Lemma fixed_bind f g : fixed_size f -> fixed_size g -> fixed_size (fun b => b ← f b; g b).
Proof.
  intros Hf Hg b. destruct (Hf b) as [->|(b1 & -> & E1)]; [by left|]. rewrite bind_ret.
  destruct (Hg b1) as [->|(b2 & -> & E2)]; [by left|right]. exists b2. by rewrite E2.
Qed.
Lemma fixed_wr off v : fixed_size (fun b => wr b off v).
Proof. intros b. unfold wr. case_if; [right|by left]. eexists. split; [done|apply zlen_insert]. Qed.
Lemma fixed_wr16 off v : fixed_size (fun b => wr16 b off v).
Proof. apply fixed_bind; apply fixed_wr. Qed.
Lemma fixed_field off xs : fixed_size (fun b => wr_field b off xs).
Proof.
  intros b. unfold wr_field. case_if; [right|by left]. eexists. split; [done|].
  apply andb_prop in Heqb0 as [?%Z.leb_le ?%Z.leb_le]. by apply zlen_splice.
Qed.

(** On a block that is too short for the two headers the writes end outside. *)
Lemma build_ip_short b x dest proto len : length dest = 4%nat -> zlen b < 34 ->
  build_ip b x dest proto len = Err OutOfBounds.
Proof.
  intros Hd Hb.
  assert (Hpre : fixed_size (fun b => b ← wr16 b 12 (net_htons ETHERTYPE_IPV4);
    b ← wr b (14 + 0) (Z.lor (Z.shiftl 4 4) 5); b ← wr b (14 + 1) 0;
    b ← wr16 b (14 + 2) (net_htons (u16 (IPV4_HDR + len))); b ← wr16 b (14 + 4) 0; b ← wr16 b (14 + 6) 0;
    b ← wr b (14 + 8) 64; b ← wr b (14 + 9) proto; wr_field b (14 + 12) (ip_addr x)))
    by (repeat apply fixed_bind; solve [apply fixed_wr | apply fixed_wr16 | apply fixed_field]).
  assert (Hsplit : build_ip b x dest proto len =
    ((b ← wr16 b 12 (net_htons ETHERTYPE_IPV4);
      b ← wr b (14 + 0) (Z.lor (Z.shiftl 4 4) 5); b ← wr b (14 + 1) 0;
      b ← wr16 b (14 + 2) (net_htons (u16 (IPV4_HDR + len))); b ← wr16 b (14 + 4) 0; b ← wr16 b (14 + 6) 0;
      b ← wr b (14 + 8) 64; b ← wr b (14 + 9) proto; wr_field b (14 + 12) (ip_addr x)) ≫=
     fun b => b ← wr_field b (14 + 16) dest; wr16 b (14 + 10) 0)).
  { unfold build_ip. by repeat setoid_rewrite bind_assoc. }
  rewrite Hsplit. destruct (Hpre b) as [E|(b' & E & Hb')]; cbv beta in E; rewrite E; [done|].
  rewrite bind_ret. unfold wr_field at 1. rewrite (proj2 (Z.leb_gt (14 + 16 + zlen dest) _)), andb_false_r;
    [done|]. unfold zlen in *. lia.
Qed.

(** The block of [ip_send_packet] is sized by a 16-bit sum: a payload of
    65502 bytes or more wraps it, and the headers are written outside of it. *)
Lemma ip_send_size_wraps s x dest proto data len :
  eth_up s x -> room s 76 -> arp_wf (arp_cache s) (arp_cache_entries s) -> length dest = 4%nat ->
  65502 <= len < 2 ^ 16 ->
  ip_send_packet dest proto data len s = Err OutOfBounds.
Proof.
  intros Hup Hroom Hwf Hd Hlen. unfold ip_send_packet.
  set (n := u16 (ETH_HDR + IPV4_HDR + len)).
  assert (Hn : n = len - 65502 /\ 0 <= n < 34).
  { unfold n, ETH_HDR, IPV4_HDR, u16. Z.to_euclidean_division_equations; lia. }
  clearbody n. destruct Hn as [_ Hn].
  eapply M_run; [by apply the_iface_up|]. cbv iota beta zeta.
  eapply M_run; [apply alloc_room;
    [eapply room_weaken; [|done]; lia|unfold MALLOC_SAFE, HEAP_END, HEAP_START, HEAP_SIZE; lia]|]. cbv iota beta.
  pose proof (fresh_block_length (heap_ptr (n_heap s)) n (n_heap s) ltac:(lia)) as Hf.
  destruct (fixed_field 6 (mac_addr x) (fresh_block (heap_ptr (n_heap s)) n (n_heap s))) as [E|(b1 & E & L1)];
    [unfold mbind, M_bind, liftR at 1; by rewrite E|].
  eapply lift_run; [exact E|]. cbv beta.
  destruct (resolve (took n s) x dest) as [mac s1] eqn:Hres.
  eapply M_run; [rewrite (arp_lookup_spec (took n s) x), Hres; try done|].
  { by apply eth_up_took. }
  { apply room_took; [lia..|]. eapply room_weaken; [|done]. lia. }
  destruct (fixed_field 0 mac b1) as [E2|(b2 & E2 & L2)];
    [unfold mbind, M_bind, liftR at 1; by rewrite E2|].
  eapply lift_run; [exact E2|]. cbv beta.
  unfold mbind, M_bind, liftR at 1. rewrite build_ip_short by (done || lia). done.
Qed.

▶ [ACTION ITEM]:
The data should be transcribed exactly, line for line.

▶ [ANSWER BELOW]:
Lemma fixed_bind f g : fixed_size f -> fixed_size g -> fixed_size (fun b => b ← f b; g b).
Proof.
  intros Hf Hg b. destruct (Hf b) as [->|(b1 & -> & E1)]; [by left|]. rewrite bind_ret.
  destruct (Hg b1) as [->|(b2 & -> & E2)]; [by left|right]. exists b2. by rewrite E2.
Qed.
Lemma fixed_wr off v : fixed_size (fun b => wr b off v).
Proof. intros b. unfold wr. case_if; [right|by left]. eexists. split; [done|apply zlen_insert]. Qed.
Lemma fixed_wr16 off v : fixed_size (fun b => wr16 b off v).
Proof. apply fixed_bind; apply fixed_wr. Qed.
Lemma fixed_field off xs : fixed_size (fun b => wr_field b off xs).
Proof.
  intros b. unfold wr_field. case_if; [right|by left]. eexists. split; [done|].
  apply andb_prop in Heqb0 as [?%Z.leb_le ?%Z.leb_le]. by apply zlen_splice.
Qed.

(** On a block that is too short for the two headers the writes end outside. *)
Lemma build_ip_short b x dest proto len : length dest = 4%nat -> zlen b < 34 ->
  build_ip b x dest proto len = Err OutOfBounds.
Proof.
  intros Hd Hb.
  assert (Hpre : fixed_size (fun b => b ← wr16 b 12 (net_htons ETHERTYPE_IPV4);
    b ← wr b (14 + 0) (Z.lor (Z.shiftl 4 4) 5); b ← wr b (14 + 1) 0;
    b ← wr16 b (14 + 2) (net_htons (u16 (IPV4_HDR + len))); b ← wr16 b (14 + 4) 0; b ← wr16 b (14 + 6) 0;
    b ← wr b (14 + 8) 64; b ← wr b (14 + 9) proto; wr_field b (14 + 12) (ip_addr x)))
    by (repeat apply fixed_bind; solve [apply fixed_wr | apply fixed_wr16 | apply fixed_field]).
  assert (Hsplit : build_ip b x dest proto len =
    ((b ← wr16 b 12 (net_htons ETHERTYPE_IPV4);
      b ← wr b (14 + 0) (Z.lor (Z.shiftl 4 4) 5); b ← wr b (14 + 1) 0;
      b ← wr16 b (14 + 2) (net_htons (u16 (IPV4_HDR + len))); b ← wr16 b (14 + 4) 0; b ← wr16 b (14 + 6) 0;
      b ← wr b (14 + 8) 64; b ← wr b (14 + 9) proto; wr_field b (14 + 12) (ip_addr x)) ≫=
     fun b => b ← wr_field b (14 + 16) dest; wr16 b (14 + 10) 0)).
  { unfold build_ip. by repeat setoid_rewrite bind_assoc. }
  rewrite Hsplit. destruct (Hpre b) as [E|(b' & E & Hb')]; cbv beta in E; rewrite E; [done|].
  rewrite bind_ret. unfold wr_field at 1. rewrite (proj2 (Z.leb_gt (14 + 16 + zlen dest) _)), andb_false_r;
    [done|]. unfold zlen in *. lia.
Qed.

(** The block of [ip_send_packet] is sized by a 16-bit sum: a payload of
    65502 bytes or more wraps it, and the headers are written outside of it. *)
Lemma ip_send_size_wraps s x dest proto data len :
  eth_up s x -> room s 76 -> arp_wf (arp_cache s) (arp_cache_entries s) -> length dest = 4%nat ->
  65502 <= len < 2 ^ 16 ->
  ip_send_packet dest proto data len s = Err OutOfBounds.
Proof.
  intros Hup Hroom Hwf Hd Hlen. unfold ip_send_packet.
  set (n := u16 (ETH_HDR + IPV4_HDR + len)).
  assert (Hn : n = len - 65502 /\ 0 <= n < 34).
  { unfold n, ETH_HDR, IPV4_HDR, u16. Z.to_euclidean_division_equations; lia. }
  clearbody n. destruct Hn as [_ Hn].
  eapply M_run; [by apply the_iface_up|]. cbv iota beta zeta.
  eapply M_run; [apply alloc_room;
    [eapply room_weaken; [|done]; lia|unfold MALLOC_SAFE, HEAP_END, HEAP_START, HEAP_SIZE; lia]|]. cbv iota beta.
  pose proof (fresh_block_length (heap_ptr (n_heap s)) n (n_heap s) ltac:(lia)) as Hf.
  destruct (fixed_field 6 (mac_addr x) (fresh_block (heap_ptr (n_heap s)) n (n_heap s))) as [E|(b1 & E & L1)];
    [unfold mbind, M_bind, liftR at 1; by rewrite E|].
  eapply lift_run; [exact E|]. cbv beta.
  destruct (resolve (took n s) x dest) as [mac s1] eqn:Hres.
  eapply M_run; [rewrite (arp_lookup_spec (took n s) x), Hres; try done|].
  { by apply eth_up_took. }
  { apply room_took; [lia..|]. eapply room_weaken; [|done]. lia. }
  destruct (fixed_field 0 mac b1) as [E2|(b2 & E2 & L2)];
    [unfold mbind, M_bind, liftR at 1; by rewrite E2|].
  eapply lift_run; [exact E2|]. cbv beta.
  unfold mbind, M_bind, liftR at 1. rewrite build_ip_short by (done || lia). done.
Qed.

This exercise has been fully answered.